▶ **To do**
Across the entries below, how many lines contain the string "binding"? Only the number is wanted.

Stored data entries
════════════════
Definition set_scope (s : VarScope) (st : ScanState) : ScanState :=
  mkScan s (conditional_depth st) (conditional_stack st) (flavors st) (line_states st) (halted st).
Definition set_stack (l : list ConditionalFrame) (st : ScanState) : ScanState :=
  mkScan (scope st) (conditional_depth st) l (flavors st) (line_states st) (halted st).
Definition set_depth (d : Z) (st : ScanState) : ScanState :=
  mkScan (scope st) d (conditional_stack st) (flavors st) (line_states st) (halted st).
Definition push_line_state (t : ConditionalTruth) (st : ScanState) : ScanState :=
  mkScan (scope st) (conditional_depth st) (conditional_stack st) (flavors st) (line_states st ++ [t]) (halted st).
Definition halt (st : ScanState) : ScanState :=
  mkScan (scope st) (conditional_depth st) (conditional_stack st) (flavors st) (line_states st) true.

(** [map.entry(name).or_default().push(x)] *)
Definition push_at {A} (name : list Z) (x : A) (m : names (list A)) : names (list A) :=
  <[name := default [] (m !! name) ++ [x]]> m.

Definition add_local (name : list Z) (s : VarScope) : VarScope :=
  mkScope (configuration s) (assignments s) (raw s) (undefinitions s) (flavor_uncertainties s) (path_raw s)
    (conditional_assignments s) (opaque_assignments s) (opaque_all_assignments s) (path_replacements s)
    (uncertain_path_values s) ({[name]} ∪ local_names s).
Definition push_opaque (binding : DefineBinding) (line : Z) (s : VarScope) : VarScope :=
  let '(known, all) := match binding with
                       | Known name => (push_at name line (opaque_assignments s), opaque_all_assignments s)
                       | UnknownName => (opaque_assignments s, opaque_all_assignments s ++ [line])
                       end in
  mkScope (configuration s) (assignments s) (raw s) (undefinitions s) (flavor_uncertainties s) (path_raw s)
    (conditional_assignments s) known all (path_replacements s) (uncertain_path_values s) (local_names s).
Definition push_conditional (name : list Z) (x : Z * AssignmentKind) (s : VarScope) : VarScope :=
  mkScope (configuration s) (assignments s) (raw s) (undefinitions s) (flavor_uncertainties s) (path_raw s)
    (push_at name x (conditional_assignments s)) (opaque_assignments s) (opaque_all_assignments s)
    (path_replacements s) (uncertain_path_values s) (local_names s).
Definition push_undefinition (name : list Z) (line : Z) (s : VarScope) : VarScope :=
  mkScope (configuration s) (assignments s) (raw s) (push_at name line (undefinitions s)) (flavor_uncertainties s)
    (path_raw s) (conditional_assignments s) (opaque_assignments s) (opaque_all_assignments s)
    (path_replacements s) (uncertain_path_values s) (local_names s).
Definition push_replacement (name : list Z) (line : Z) (s : VarScope) : VarScope :=
  mkScope (configuration s) (assignments s) (raw s) (undefinitions s) (flavor_uncertainties s) (path_raw s)
    (conditional_assignments s) (opaque_assignments s) (opaque_all_assignments s)
    (push_at name line (path_replacements s)) (uncertain_path_values s) (local_names s).
Definition push_flavor_uncertainty (name : list Z) (x : Z * option (list Z)) (s : VarScope) : VarScope :=
  mkScope (configuration s) (assignments s) (raw s) (undefinitions s) (push_at name x (flavor_uncertainties s))
    (path_raw s) (conditional_assignments s) (opaque_assignments s) (opaque_all_assignments s)
    (path_replacements s) (uncertain_path_values s) (local_names s).
Definition push_uncertain (name : list Z) (line : Z) (s : VarScope) : VarScope :=
  mkScope (configuration s) (assignments s) (raw s) (undefinitions s) (flavor_uncertainties s) (path_raw s)
    (conditional_assignments s) (opaque_assignments s) (opaque_all_assignments s) (path_replacements s)
    (push_at name line (uncertain_path_values s)) (local_names s).
Definition push_path_raw (name : list Z) (x : Z * list Z) (s : VarScope) : VarScope :=
  mkScope (configuration s) (assignments s) (raw s) (undefinitions s) (flavor_uncertainties s)
    (push_at name x (path_raw s)) (conditional_assignments s) (opaque_assignments s) (opaque_all_assignments s)
    (path_replacements s) (uncertain_path_values s) (local_names s).
Definition push_value (name : list Z) (line : Z) (text : list Z) (words : list (list Z)) (s : VarScope) : VarScope :=
  mkScope (configuration s) (push_at name (line, words) (assignments s)) (push_at name (line, text) (raw s))
    (undefinitions s) (flavor_uncertainties s) (path_raw s) (conditional_assignments s) (opaque_assignments s)
    (opaque_all_assignments s) (path_replacements s) (uncertain_path_values s) (local_names s).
════════════════
▶ **Solution to this task**
2